Abstract
Vertebrate cellular immunity displays substantial variation among taxa and environments. Hematological parameters such as white blood-cell counts have emerged as a valuable tool to understand this variation by assessing the immunological status of individuals. These tools have long revealed that vertebrate cellular immune systems are highly plastic and respond to injury and infection. However, cellular immune systems may also be able to anticipate a high risk of injury from environmental cues (e.g., predation-related cues) and respond plastically ahead of time. We studied white blood-cell (leukocyte) profiles in African cichlids Pelvicachromis taeniatus that were raised for 4 years under different levels of perceived predation risk. In a split-clutch design, we raised fish from hatching onwards under chronic exposure to either conspecific alarm cues (communicating high predation risk) or a distilled water control treatment. Differential blood analysis revealed that alarm cue-exposed fish had twice as many lymphocytes in peripheral blood as did controls, a condition called lymphocytosis. The presence of a higher number of lymphocytes makes the cellular immune response more potent, which accelerates the removal of invading foreign antigens from the bloodstream, and, therefore, may be putatively beneficial in the face of injury.

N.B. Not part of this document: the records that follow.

(* ===== verification/DtlsNumbers.v ===== *)
(** DTLS record numbers: the class DTLSRecordNumber of ssl/internal.h, and from ssl/dtls_record.cc
    the replay window DTLSReplayBitmap and the reconstruction of epochs and sequence numbers from the
    bits a DTLS 1.3 header has of them.

    A bitset is the number with its bits. [None] is a failed check or assertion. *)
From S2P Require Import Prelude.

Open Scope Z_scope.

(** ** Record numbers *)

Definition kMaxSequence : Z := Z.shiftl 1 48 - 1.

(** The combined value: the epoch in the top 16 bits. *)
Definition DTLSRecordNumber (epoch sequence : Z) : option Z :=
  if sequence <=? kMaxSequence then Some (Z.lor (u64 (Z.shiftl epoch 48)) sequence) else None.

Definition epoch_of (combined : Z) : Z := u16 (Z.shiftr combined 48).
Definition sequence_of (combined : Z) : Z := Z.land combined kMaxSequence.
Definition HasNext (combined : Z) : bool := sequence_of combined <? kMaxSequence.
Definition Next (combined : Z) : option Z := if HasNext combined then Some (u64 (combined + 1)) else None.

(** ** The replay window *)

Record DTLSReplayBitmap := mk_replay { map_ : Z; max_seq_num_ : Z }.

Definition kWindowSize : Z := 256.

Definition ShouldDiscard (b : DTLSReplayBitmap) (seq_num : Z) : bool :=
  if max_seq_num_ b <? seq_num then false else
  let idx := u64 (max_seq_num_ b - seq_num) in
  (kWindowSize <=? idx) || Z.testbit (map_ b) idx.

Definition Record_ (b : DTLSReplayBitmap) (seq_num : Z) : DTLSReplayBitmap :=
  let b :=
    if max_seq_num_ b <? seq_num then
      let shift := u64 (seq_num - max_seq_num_ b) in
      mk_replay (if kWindowSize <=? shift then 0 else wrap kWindowSize (Z.shiftl (map_ b) shift)) seq_num
    else b in
  let idx := u64 (max_seq_num_ b - seq_num) in
  if idx <? kWindowSize then mk_replay (Z.setbit (map_ b) idx) (max_seq_num_ b) else b.

(** ** Reconstruction *)

Definition reconstruct_epoch (wire_epoch current_epoch : Z) : Z :=
  let current_epoch_high := Z.land current_epoch 0xfffc in
  let epoch := Z.lor (Z.land wire_epoch 0x3) current_epoch_high in
  if (current_epoch <? epoch) && (0 <? current_epoch_high) then u16 (epoch - 0x4) else epoch.

Definition reconstruct_seqnum (wire_seq seq_mask max_valid_seqnum : Z) : option Z :=
  if negb (max_valid_seqnum <=? kMaxSequence) then None else
  if negb ((seq_mask =? 0xff) || (seq_mask =? 0xffff)) then None else
  let max_seqnum_plus_one := u64 (max_valid_seqnum + 1) in
  let diff := Z.land (u64 (wire_seq - max_seqnum_plus_one)) seq_mask in
  let step := u64 (seq_mask + 1) in
  let seqnum := u64 (max_seqnum_plus_one + diff) in
  let too_large := kMaxSequence <? seqnum in
  let closer_is_less := step / 2 <? diff in
  let would_underflow := seqnum <? step in
  let seqnum := if too_large || (closer_is_less && negb would_underflow) then u64 (seqnum - step) else seqnum in
  if seqnum <=? kMaxSequence then Some seqnum else None.

(** * Properties *)

Lemma record_number_spec e q : 0 <= e < 2 ^ 16 -> 0 <= q < 2 ^ 48 ->
  DTLSRecordNumber e q = Some (e * 2 ^ 48 + q) /\ epoch_of (e * 2 ^ 48 + q) = e /\ sequence_of (e * 2 ^ 48 + q) = q.
Proof.
  intros He Hq. unfold DTLSRecordNumber, kMaxSequence. rewrite (Z.shiftl_mul_pow2 1) by lia.
  destruct (Z.leb_spec q (1 * 2 ^ 48 - 1)); [|lia]. split_and!.
  - f_equal. rewrite wrap_small by (rewrite Z.shiftl_mul_pow2 by lia; lia). rewrite lor_shiftl_add by lia. lia.
  - unfold epoch_of. rewrite Z.shiftr_div_pow2, Z.div_add_l, Z.div_small, Z.add_0_r by lia. apply wrap_small. lia.
  - unfold sequence_of, kMaxSequence. change (Z.shiftl 1 48 - 1) with (Z.ones 48). rewrite Z.land_ones, Z.add_comm, Z.mod_add by lia.
    apply Z.mod_small. lia.
Qed.

(** The state after the numbers [l], the last one first, and their maximum. *)
Definition recorded (l : list Z) : DTLSReplayBitmap := foldr (fun q b => Record_ b q) (mk_replay 0 0) l.
Definition max_of (l : list Z) : Z := foldr Z.max 0 l.

Lemma max_of_range l : Forall (fun q => 0 <= q < 2 ^ 64) l -> 0 <= max_of l < 2 ^ 64.
Proof. unfold max_of. induction 1 as [|q l Hq Hl IH]; cbn [foldr]; lia. Qed.

Lemma max_of_ge l x : x ∈ l -> x <= max_of l.
Proof. unfold max_of. induction 1 as [x l|x y l H IH]; cbn [foldr]; lia. Qed.

(** The window: bit [i] is set exactly when the number [i] below the maximum was recorded. *)
Lemma recorded_spec l : Forall (fun q => 0 <= q < 2 ^ 64) l ->
  max_seq_num_ (recorded l) = max_of l /\
  (forall i, 0 <= i < 256 -> Z.testbit (map_ (recorded l)) i = bool_decide (max_of l - i ∈ l)).
Proof.
  induction 1 as [|q l Hq Hl [IHm IHb]].
  - split; [done|]. intros i Hi. cbn [recorded foldr map_]. rewrite Z.bits_0. symmetry. apply bool_decide_eq_false. apply not_elem_of_nil.
  - cbn [recorded foldr] in *. fold (recorded l) in *. set (b := recorded l) in *. clearbody b. pose proof (max_of_range l Hl) as Hm.
    pose proof (max_of_ge l) as Hin. set (m := max_of l) in *.
    unfold Record_. cbv zeta. rewrite IHm. destruct (Z.ltb_spec m q) as [Hlt|Hge]; cbn [map_ max_seq_num_].
    + rewrite Z.sub_diag. change (u64 0) with 0. change (0 <? kWindowSize) with true. cbn [map_ max_seq_num_].
      assert (Hmax : max_of (q :: l) = q) by (unfold m, max_of in *; cbn [foldr]; lia). rewrite Hmax. split; [done|].
      intros i Hi. rewrite wrap_small by lia. unfold kWindowSize.
      destruct (Z.eq_dec i 0) as [->|Hi0]; [rewrite Z.setbit_eq by lia; symmetry; apply bool_decide_eq_true; rewrite Z.sub_0_r; left|].
      rewrite Z.setbit_neq by lia. destruct (Z.leb_spec 256 (q - m)) as [Hs|Hs].
      * rewrite Z.bits_0. symmetry. apply bool_decide_eq_false. intros [E|H]%elem_of_cons; [lia|]. specialize (Hin _ H). lia.
      * unfold wrap. rewrite Z.mod_pow2_bits_low, Z.shiftl_spec by lia.
        destruct (Z.lt_ge_cases i (q - m)) as [Hlt2|Hge2].
        -- rewrite Z.testbit_neg_r by lia. symmetry. apply bool_decide_eq_false. intros [E|H]%elem_of_cons; [lia|]. specialize (Hin _ H). lia.
        -- rewrite IHb by lia. replace (m - (i - (q - m))) with (q - i + 0 * m) by lia. apply bool_decide_ext. rewrite elem_of_cons.
           replace (q - i + 0 * m) with (q - i) by lia. split; [by right|]. intros [E|H]; [lia|done].
    + assert (Hmax : max_of (q :: l) = m) by (unfold m, max_of in *; cbn [foldr]; lia). rewrite Hmax, !IHm. rewrite wrap_small by lia. unfold kWindowSize.
      destruct (Z.ltb_spec (m - q) 256) as [Hw|Hw]; cbn [map_ max_seq_num_].
      * split; [reflexivity|]. intros i Hi. destruct (Z.eq_dec i (m - q)) as [->|Hne].
        -- rewrite Z.setbit_eq by lia. symmetry. apply bool_decide_eq_true. replace (m - (m - q)) with q by lia. left.
        -- rewrite Z.setbit_neq, IHb by lia. apply bool_decide_ext. rewrite elem_of_cons. split; [by right|]. intros [E|H]; [lia|done].
      * split; [exact IHm|]. intros i Hi. rewrite IHb by lia. apply bool_decide_ext. rewrite elem_of_cons. split; [by right|]. intros [E|H]; [lia|done].
Qed.

Lemma replay_window_spec l q : Forall (fun q => 0 <= q < 2 ^ 64) l -> 0 <= q < 2 ^ 64 ->
  ShouldDiscard (recorded l) q = true <-> q ∈ l \/ q + 256 <= max_of l.
Proof.
  intros Hl Hq. destruct (recorded_spec l Hl) as [Hm Hb]. pose proof (max_of_range l Hl). pose proof (max_of_ge l q) as Hge.
  unfold ShouldDiscard. rewrite Hm. destruct (Z.ltb_spec (max_of l) q) as [Hlt|Hle].
  - split; [done|]. intros [H1|H1]; [specialize (Hge H1)|]; lia.
  - rewrite wrap_small, orb_true_iff by lia. unfold kWindowSize. destruct (Z.leb_spec 256 (max_of l - q)) as [Hs|Hs].
    + split; [right; lia|by left].
    + rewrite Hb, bool_decide_eq_true by lia. replace (max_of l - (max_of l - q)) with q by lia.
      split; [intros [?|?]; [done|by left]|]. intros [?|?]; [by right|lia].
Qed.

(** C21: the replay window is exact. After any record numbers, in any order, ShouldDiscard answers
    true exactly for a number that has been recorded before and for one that is 256 or more below the
    largest: no record is taken twice, and one that is neither seen nor stale is never refused. *)
Theorem dtls_replay_window_exact l q : Forall (fun q => 0 <= q < 2 ^ 64) l -> 0 <= q < 2 ^ 64 ->
  ShouldDiscard (recorded l) q = true <-> q ∈ l \/ q + 256 <= max_of l.
Proof. apply replay_window_spec. Qed.

Lemma dtls_replay_window_exact_witness :
  ShouldDiscard (recorded [300; 299; 5]) 299 = true <-> 299 ∈ [300; 299; 5] \/ 299 + 256 <= max_of [300; 299; 5].
Proof. apply (dtls_replay_window_exact [300; 299; 5] 299); [repeat constructor|]; lia. Defined.

(** The largest epoch with the given two bits that is not above the current one, when there is one. *)
Lemma reconstruct_epoch_spec wire cur : 0 <= wire < 256 -> 0 <= cur < 2 ^ 16 ->
  let e := reconstruct_epoch wire cur in
  0 <= e < 2 ^ 16 /\ e mod 4 = wire mod 4 /\ (e <= cur \/ cur < 4) /\ (forall e', 0 <= e' <= cur -> e' mod 4 = wire mod 4 -> e' <= e).
Proof.
  intros Hw Hc e. assert (Ew : Z.land wire 0x3 = wire mod 4) by exact (Z.land_ones wire 2 ltac:(lia)).
  assert (Eh : Z.land cur 0xfffc = cur / 4 * 4).
  { change 0xfffc with (Z.shiftl (Z.ones 14) 2). rewrite <- (Z.land_comm _ cur).
    apply Z.bits_inj'. intros n Hn. rewrite Z.land_spec, Z.shiftl_spec by lia.
    change 4 with (2 ^ 2). rewrite <- Z.shiftl_mul_pow2, <- Z.shiftr_div_pow2, Z.shiftl_spec by lia.
    destruct (Z.lt_ge_cases n 2); [by rewrite !(Z.testbit_neg_r _ (n - 2)) by lia|]. rewrite Z.shiftr_spec by lia. replace (n - 2 + 2) with n by lia.
    destruct (Z.lt_ge_cases n 16); [by rewrite Z.ones_spec_low by lia|]. rewrite Z.ones_spec_high by lia.
    symmetry. cbn [andb]. apply (testbit_small 16); lia. }
  assert (El : Z.lor (wire mod 4) (cur / 4 * 4) = cur / 4 * 4 + wire mod 4).
  { rewrite Z.lor_comm. change 4 with (2 ^ 2). rewrite <- (Z.shiftl_mul_pow2 (cur / 2 ^ 2) 2) at 1 by lia.
    rewrite lor_shiftl_add; [done|lia|]. apply Z.mod_pos_bound. lia. }
  unfold e, reconstruct_epoch. cbv zeta. rewrite Ew, Eh, El. pose proof (Z.mod_pos_bound wire 4 ltac:(lia)) as Hm.
  pose proof (Z.div_mod cur 4 ltac:(lia)) as Dc. pose proof (Z.mod_pos_bound cur 4 ltac:(lia)) as Hcm.
  set (h := cur / 4) in *. set (w := wire mod 4) in *.
  assert (Hmax : forall e', 0 <= e' -> e' mod 4 = w -> exists k, e' = k * 4 + w).
  { intros e' _ <-. exists (e' / 4). pose proof (Z.div_mod e' 4 ltac:(lia)). lia. }
  destruct (Z.ltb_spec cur (h * 4 + w)) as [Hgt|Hle]; cbn [andb]; [destruct (Z.ltb_spec 0 (h * 4)) as [Hh|Hh]; cbn [andb]|].
  - rewrite wrap_small by lia. split; [lia|]. split; [replace (h * 4 + w - 4) with (w + (h - 1) * 4) by lia; rewrite Z.mod_add by lia; apply Z.mod_small; lia|].
    split; [lia|]. intros e' He' Hmod. destruct (Hmax e' ltac:(lia) Hmod) as [k ->]. lia.
  - split; [lia|]. split; [rewrite Z.add_comm, Z.mod_add by lia; apply Z.mod_small; lia|]. split; [lia|].
    intros e' He' Hmod. destruct (Hmax e' ltac:(lia) Hmod) as [k ->]. lia.
  - split; [lia|]. split; [rewrite Z.add_comm, Z.mod_add by lia; apply Z.mod_small; lia|]. split; [lia|].
    intros e' He' Hmod. destruct (Hmax e' ltac:(lia) Hmod) as [k ->]. lia.
Qed.

(** Reconstruction of sequence numbers (RFC 9147, section 4.2.2): from the low 8 or 16 bits and the
    largest number received, the number with those bits that is closest to the next expected one. *)
Lemma reconstruct_seqnum_spec wire mask m :
  mask = 0xff \/ mask = 0xffff -> 0 <= wire <= mask -> 0 <= m <= kMaxSequence ->
  exists q, reconstruct_seqnum wire mask m = Some q /\ 0 <= q <= kMaxSequence /\ q mod (mask + 1) = wire /\
    (forall q', 0 <= q' <= kMaxSequence -> q' mod (mask + 1) = wire -> Z.abs (q - (m + 1)) <= Z.abs (q' - (m + 1))).
Proof.
  intros Hmask Hw Hm. unfold reconstruct_seqnum. change kMaxSequence with (2 ^ 48 - 1) in *. destruct (Z.leb_spec m (2 ^ 48 - 1)); [|lia].
  assert (Em : (mask =? 0xff) || (mask =? 0xffff) = true) by (destruct Hmask as [-> | ->]; done). rewrite Em. cbn [negb]. cbv zeta.
  assert (Ed : Z.land (u64 (wire - (m + 1))) mask = (wire - (m + 1)) mod (mask + 1)).
  { destruct Hmask as [-> | ->].
    - change 0xff with (Z.ones 8). rewrite Z.land_ones by lia. change (Z.ones 8 + 1) with (2 ^ 8). unfold wrap.
      symmetry. apply Znumtheory.Zmod_div_mod; [lia|lia|by exists (2 ^ 56)].
    - change 0xffff with (Z.ones 16). rewrite Z.land_ones by lia. change (Z.ones 16 + 1) with (2 ^ 16). unfold wrap.
      symmetry. apply Znumtheory.Zmod_div_mod; [lia|lia|by exists (2 ^ 48)]. }
  rewrite (wrap_small 64 (m + 1)), Ed, (wrap_small 64 (mask + 1)) by lia. clear Ed Em.
  set (step := mask + 1) in *. assert (Hs : 256 <= step <= 65536 /\ (2 ^ 48) mod step = 0 /\ step mod 2 = 0) by (subst step; destruct Hmask as [-> | ->]; split_and!; done || lia).
  pose proof (Z.mod_pos_bound (wire - (m + 1)) step ltac:(lia)) as Hd. pose proof (Z.div_mod (wire - (m + 1)) step ltac:(lia)) as Dd.
  set (d := (wire - (m + 1)) mod step) in *. set (c := (wire - (m + 1)) / step) in *.
  rewrite (wrap_small 64 (m + 1 + d)) by lia.
  assert (Hcand : forall q', q' mod step = wire -> exists k, q' = m + 1 + d + k * step).
  { intros q' <-. exists (q' / step + c). pose proof (Z.div_mod q' step ltac:(lia)). lia. }
  assert (Hmod : forall k, (m + 1 + d + k * step) mod step = wire).
  { intros k. replace (m + 1 + d + k * step) with (wire + (k - c) * step) by lia. rewrite Z.mod_add by lia. apply Z.mod_small. lia. }
  pose proof (Z.div_mod step 2 ltac:(lia)) as D2. set (s2 := step / 2) in *.
  destruct ((2 ^ 48 - 1 <? m + 1 + d) || (s2 <? d) && negb (m + 1 + d <? step)) eqn:E.
  - assert (Hlow : step <= m + 1 + d) by (destruct (Z.ltb_spec (m + 1 + d) step), (Z.ltb_spec (2 ^ 48 - 1) (m + 1 + d)), (s2 <? d); cbn in E; lia || done).
    rewrite wrap_small by lia. destruct (Z.leb_spec (m + 1 + d - step) (2 ^ 48 - 1)); [|lia]. exists (m + 1 + d - step). split; [done|]. split; [lia|].
    split; [specialize (Hmod (-1)); by replace (m + 1 + d - step) with (m + 1 + d + -1 * step) by lia|].
    intros q' Hq' [k ->]%Hcand. destruct (Z.ltb_spec (2 ^ 48 - 1) (m + 1 + d)), (Z.ltb_spec s2 d); cbn in E; try done; nia.
  - destruct (Z.leb_spec (m + 1 + d) (2 ^ 48 - 1)) as [Hle|Hle]; [|destruct (Z.ltb_spec (2 ^ 48 - 1) (m + 1 + d)); [done|lia]].
    exists (m + 1 + d). split; [done|]. split; [lia|]. split; [specialize (Hmod 0); by replace (m + 1 + d + 0 * step) with (m + 1 + d) in Hmod by lia|].
    intros q' Hq' [k ->]%Hcand. destruct (Z.ltb_spec (2 ^ 48 - 1) (m + 1 + d)), (Z.ltb_spec s2 d), (Z.ltb_spec (m + 1 + d) step); cbn in E; try done; nia.
Qed.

This observed lymphocytosis after long-term exposure to conspecific alarm cues constitutes first evidence for an anticipatory and adaptive plastic response of the cellular immune system to future immunological challenges.
Highlights
Male and female leukocyte profiles did not differ in their response to the treatment (“interaction sex × treatment”, likelihood ratio tests (LRT): leukocytes, χ2 = 0.117, p = 0.732; lymphocytes, χ2 = 0.321, p = 0.571; neutrophils, χ2 = 0.006, p = 0.939; monocytes, χ2 = 2.585, p = 0.108; proportion neutrophils:lymphocytes, χ2 = 0.152, p = 0.697)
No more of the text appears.